Spazi che hanno raccolto, e raccolgono, racconti di speranze deluse e di fiducie tradite, storie di ingiustizie e di prevaricazioni, di drammi e di calvari vissuti altrimenti in vertiginose e pericolose solitudini. Rabbie inespresse, perché altrove inesprimibili e catini di quelle che, anziché all’esterno, cadono all’interno, invisibili: lacrime maschili, appunto. Mali e sofferenze negate, irrise e persino beffardamente rovesciate contro i colpiti. Noi ascoltiamo ed ascoltando disinfettiamo ferite, estraiamo pallottole, suturiamo emorragie. Ascoltando, sublimiamo la rabbia, leniamo il rancore, disarmiamo il risentimento. Noi, ascoltando, sottraiamo gli uomini dai tentacoli di oscuri silenzi e di minacciose solitudini. Noi curiamo gli uomini.
Terapia della conoscenza. Il bisogno di sapere dove si è, cosa ci stia accadendo, perché ci accada e cosa succeda intorno a noi è bruciante. Abbiamo un bisogno insopprimibile di orientarci e perciò di luce, di bussole, di segnaletica, di mappe. Nel corso degli anni noi di androsfera, abbiamo costruito, tutti insieme, un grande sapere, una vasta conoscenza dei tratti del mondo contemporaneo e dei caratteri del conflitto dei sessi (la guerra antimaschile) sotto le prospettive storica, sociologica, psicologica, etologica, etica, filosofica. Di quello scontro abbiamo delineata la storia, tracciati i contorni, visualizzata la struttura, individuate le dinamiche, scovate le cause, descritti gli effetti. Molto resta da fare, certo, ma molto è stato fatto. Sappiamo come, dove e perché veniamo colpiti. Abbiamo gli strumenti per capire, acquisizioni che ci hanno tolto dall’inquietudine delle incertezze, dall’imbarazzo del disorientamento. La conoscenza ci ha liberati dal timore dell’ignoto. Si è alzata la nebbia e con essa è evaporato il disagio dell’ignoranza, giacché l’oscurità è inquietante, la luce invece rassicura e rasserena. Noi illuminiamo gli uomini.
Noi civilizziamo l’azione degli uomini.
Terapia dell’azione.

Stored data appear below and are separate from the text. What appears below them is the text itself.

Lemma deliver_plain_ok row payload logId db db' res :
  deliverRow row payload logId db = Ok (db', res) ->
  db_anchors db' = db_anchors db /\ dr_delivered res = true.
Proof.
  unfold deliverRow. destruct (insert_log _ db) as [[db1 ins]|] eqn:Ei; [|done]. intros [= <- <-]. split; [|done].
  apply insert_log_cases in Ei as [(-> & -> & _)|(-> & -> & _)]; simpl; [done|].
  by rewrite (proj2 (enqueue_frame _ _ _)).
Qed.

(** The row is settled: recorded as an error, or by the commit of a delivery. *)
Lemma process_row_cases ce o id row w :
  (exists msg, process_row sanitize sha256 ce o id row w = recordError sanitize o id row msg w) \/
  exists r payload db res,
    ((deliverRowWithChain sha256 (o_now o) r payload (o_logId o) (chain_view w) = Ok (db, res)) \/
     deliverRow r payload (o_logId o) (chain_view w) = Ok (db, res)) /\
    commit_delivery o id db res w = Some (process_row sanitize sha256 ce o id row w).
Proof.
  unfold process_row. destruct (parsePayload _) as [payload|]; [|eauto].
  destruct (_ && _); [eauto|]. destruct (negb _); [eauto|]. destruct (o_fault o); [eauto|].
  set (r := {| ob_id := id; ob_tenant_id := _; ob_created_at := _ |}).
  destruct (if negb _ && _ then _ else _) as [[db res]|e] eqn:Ed; [|eauto].
  destruct (commit_delivery o id db res w) as [w'|] eqn:Ec; [|eauto].
  right. exists r, payload, db, res. split; [|done]. destruct (negb _ && _); auto.
Qed.

Lemma commit_delivery_outbox o id db res w w' :
  commit_delivery o id db res w = Some w' ->
  ws_outbox w' = alter (fun r => if dr_delivered res
    then set_state r Q_SENT (q_attempt_count r) (q_next_retry_at r) None (Some (o_now o)) (q_last_error r)
    else set_state r Q_PENDING (q_attempt_count r) (q_next_retry_at r) None (q_sent_at r) (q_last_error r)) id (ws_outbox w) /\
  ws_anchors w' = db_anchors db /\ ws_direct w' = ws_direct w.
Proof.
  unfold commit_delivery. destruct (insert_new _ _ 0 _ _); [|done]. destruct (insert_new _ _ 1 _ _); [|done].
  by intros [= <-].
Qed.

(** With nothing paused and errors recorded, a claimed row leaves processing with a
    smaller budget, no other row changes, and nothing gets paused. *)
Lemma process_row_progress ce o id row w T :
  ws_outbox w !! id = Some row -> q_status row = Q_PROCESSING -> o_record_ok o = true -> T <= o_now o ->
  unpaused T (ws_anchors w) ->
  let w' := process_row sanitize sha256 ce o id row w in
  (total budget (ws_outbox w') < total budget (ws_outbox w))%nat /\ unpaused T (ws_anchors w') /\
  (forall k, k <> id -> ws_outbox w' !! k = ws_outbox w !! k) /\
  exists r', ws_outbox w' !! id = Some r' /\ q_status r' <> Q_PROCESSING.
Proof.
  intros Hrow Hst Hok HT Hu w'.
  assert (Hgen : forall g, ws_outbox w' = alter g id (ws_outbox w) -> (budget (g row) < budget row)%nat ->
    q_status (g row) <> Q_PROCESSING ->
    (total budget (ws_outbox w') < total budget (ws_outbox w))%nat /\
    (forall k, k <> id -> ws_outbox w' !! k = ws_outbox w !! k) /\
    exists r', ws_outbox w' !! id = Some r' /\ q_status r' <> Q_PROCESSING).
  { intros g -> Hb Hs. pose proof (total_alter budget g _ _ _ Hrow). split_and!; [lia| |].
    - intros k Hk. by rewrite lookup_alter_ne.
    - exists (g row). by rewrite lookup_alter_eq, Hrow. }
  destruct (process_row_cases ce o id row w) as [[msg Hm]|(r & payload & db & res & Hd & Hc)].
  - assert (Hw : ws_outbox w' = alter (error_row row (o_now o) (o_delay o) (take 1024 (sanitize msg))) id (ws_outbox w)
                 /\ ws_anchors w' = ws_anchors w).
    { unfold w'. rewrite Hm. unfold recordError. rewrite Hok. simpl. by destruct (is_dead row). }
    destruct Hw as [Hw Ha]. destruct (Hgen _ Hw) as (? & ? & ?).
    + apply budget_error; [done..|]. by rewrite Hst.
    + unfold error_row. by destruct (is_dead row).
    + rewrite Ha. done.
  - destruct (commit_delivery_outbox _ _ _ _ _ _ Hc) as (Hw & Ha & _). fold w' in Hw, Ha.
    assert (unpaused T (db_anchors db) /\ dr_delivered res = true) as [Hu' Hdel].
    { destruct Hd as [Hd|Hd]; [by eapply unpaused_chain|]. apply deliver_plain_ok in Hd as [-> ->]. done. }
    destruct (Hgen _ Hw) as (? & ? & ?); rewrite ?Hdel; [|done|].
    + unfold budget. rewrite Hst. simpl. lia.
    + rewrite Ha. done.
Qed.

(** The same for a list of claimed rows. *)
Lemma process_rows_progress ce oracle T rows : forall w,
  NoDup (map fst rows) -> (forall k r, (k, r) ∈ rows -> ws_outbox w !! k = Some r /\ q_status r = Q_PROCESSING) ->
  (forall k, o_record_ok (oracle k) = true /\ T <= o_now (oracle k)) -> unpaused T (ws_anchors w) ->
  let w' := process_rows sanitize sha256 ce oracle rows w in
  (total budget (ws_outbox w') + length rows <= total budget (ws_outbox w))%nat /\ unpaused T (ws_anchors w') /\
  forall k r', ws_outbox w' !! k = Some r' -> q_status r' = Q_PROCESSING ->
    (k ∉ map fst rows) /\ ws_outbox w !! k = Some r'.
Proof.
  induction rows as [|[id row] rows IH]; intros w Hnd Hrows Ho Hu; simpl.
  - split_and!; [lia|done|]. intros k r' Hr Hs. split; [apply not_elem_of_nil|done].
  - simpl in Hnd. apply NoDup_cons in Hnd as [Hn Hnd]. destruct (Hrows id row) as [Hid Hst]; [by left|].
    destruct (Ho id) as [Hok HT].
    destruct (process_row_progress ce (oracle id) id row w T) as (Hlt & Hu' & Hfr & r0 & Hr0 & Hs0); [done..|].
    set (w1 := process_row sanitize sha256 ce (oracle id) id row w) in *.
    destruct (IH w1) as (Hle & Hu'' & Hrest); [done| |done|done|].
    { intros k r Hk. rewrite Hfr; [apply Hrows; by right|]. intros ->. apply Hn.
      by apply (list_elem_of_fmap_2 fst _ _ Hk). }
    split_and!; [lia|done|]. intros k r' Hr Hs. destruct (Hrest k r' Hr Hs) as [Hk Hk1].
    assert (k <> id) by (intros ->; congruence). rewrite not_elem_of_cons, <- (Hfr k) by done. done.
Qed.
End Rows.

(** ** The outbox drains *)

Section Drain.
Context (sanitize : jsstr -> jsstr) (sha256 : list Z -> list Z) (cfg : worker_config) (ce : jsstr -> bool).

(** One turn of the worker's loop on the outbox, after the reaper. *)
Definition drain_round (oracle : jsstr -> row_oracle) (now : Z) (w : worker_state) : worker_state :=
  fst (processBatch sanitize sha256 (BATCH_SIZE cfg) ce oracle now ∅ (fst (reapStuckRows cfg now ∅ w))).

(** The clock has passed every back-off and every lease. *)
Definition late (now : Z) (w : worker_state) : Prop :=
  forall k r, ws_outbox w !! k = Some r ->
    q_next_retry_at r <= now /\
    (q_status r = Q_PROCESSING -> exists s, q_processing_started_at r = Some s /\ s < now - PROCESSING_TIMEOUT_MS cfg).

(** [n] turns, each late enough, whose database writes succeed at recording errors;
    the deliveries themselves may fail in any way. *)
Inductive rounds (T : Z) : nat -> worker_state -> worker_state -> Prop :=
| rounds_O w : rounds T O w w
| rounds_S n w oracle now w' :
    late now w -> (forall k, o_record_ok (oracle k) = true /\ T <= o_now (oracle k)) ->
    rounds T n (drain_round oracle now w) w' -> rounds T (S n) w w'.

Definition leases_dated (w : worker_state) : Prop :=
  forall k r, ws_outbox w !! k = Some r -> q_status r = Q_PROCESSING -> is_Some (q_processing_started_at r).

Lemma late_exists w : leases_dated w -> exists now0, forall now, now0 <= now -> late now w.
Proof.
  unfold leases_dated, late. generalize (ws_outbox w). intros t.
  induction t as [|k r t Hk IH] using map_ind; intros Hd.
  { exists 0. intros now _ k r. by rewrite lookup_empty. }
  destruct IH as [n0 Hn0].
  { intros k' r' Hr'. apply (Hd k' r'). rewrite lookup_insert_ne by congruence. done. }
  exists (Z.max n0 (Z.max (q_next_retry_at r) (default 0 (q_processing_started_at r) + PROCESSING_TIMEOUT_MS cfg + 1))).
  intros now Hnow k' r'. destruct (decide (k' = k)) as [->|Hne].
  - rewrite lookup_insert_eq. intros [= <-]. split; [lia|]. intros Hp.
    destruct (Hd k r) as [s Hs]; [by rewrite lookup_insert_eq|done|]. exists s. rewrite Hs in Hnow. simpl in Hnow.
    split; [done|lia].
  - rewrite lookup_insert_ne by done. apply Hn0. lia.
Qed.

Lemma reap_rows_outbox now locked w :
  let w' := fst (reapStuckRows cfg now locked w) in
  ws_outbox w' = fst (reap outbox_reap_error now (PROCESSING_TIMEOUT_MS cfg) (REAP_BATCH_SIZE cfg) locked (ws_outbox w)) /\
  ws_anchors w' = ws_anchors w.
Proof. done. Qed.

(** A row that the reaper leaves in processing was not touched. *)
Lemma reap_lookup_processing (msg : Z -> jsstr) (now timeout : Z) (limit : nat) (locked : gset jsstr)
    (t : gmap jsstr (queue_row outbox_body)) k r :
  fst (reap msg now timeout limit locked t) !! k = Some r -> q_status r = Q_PROCESSING -> t !! k = Some r.
Proof.
  unfold reap. cbn [fst]. rewrite update_ids_lookup. intros (r0 & Hr0 & ->)%fmap_Some. case_bool_decide; [|done].
  unfold reap_row, set_state. simpl. by destruct (_ <=? _).
Qed.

Tutte le istanze dell’androsfera hanno per scopo dichiarato o implicito l’uscita dal virtuale e l’azione pubblica nelle istituzioni, nelle agenzie, nelle piazze della Polis, perché sanno che la malattia è sociale e sociale dev’esserne la cura. Il conflitto dei sessi è un fatto sociale, collettivo, politico e dunque è sul piano politico, collettivo e sociale va contrastato, respinto e, infine, soppresso. Noi politicizziamo le nostre ragioni, rendiamo pubblica la nostra azione, chiamiamo tutti ad agire collettivamente. Indichiamo, obiettivi politici individuati razionalmente, raggiungibili con azioni ragionate e strutturate, senza sbandamenti. Indirizziamo in tal modo le energie verso scopi mirati e riconoscibili. Offriamo percorsi di azione pubblica, palese, aperta, leale, non solo estranea, ma ostile ad ogni forma e ombra di violenza.
Non solo estranea ma radicalmente avversa ad ogni ipotesi di disprezzo e svalutazione dell’universo femminile, sostenitori invece della complementarietà naturale, del reciproco simmetrico bisogno, del pari valore dei sessi, entrambi indispensabili al mondo. Ascoltando il racconto degli uomini, offrendo loro strumenti di conoscenza razionale, indicando ad essi la strada di un impegno politico, morale, culturale, intellettuale da affrontare insieme, noi di androsfera reindirizziamo il disagio, tracciamo la rotta verso il porto di un nuova concordia e in tal modo strappiamo ai kamikaze stragisti le loro cinture al tritolo, dalle loro mani il coltello assassino. Disinneschiamo le deflagrazioni della psiche a danno di sé e degli altri. Noi civilizziamo l’azione degli uomini. E li chiamiamo con noi, nell’agorà della Polis, ad agire lealmente alla luce del sole, per curare la società da quella malattia collettiva, nel nome dell’umanesimo.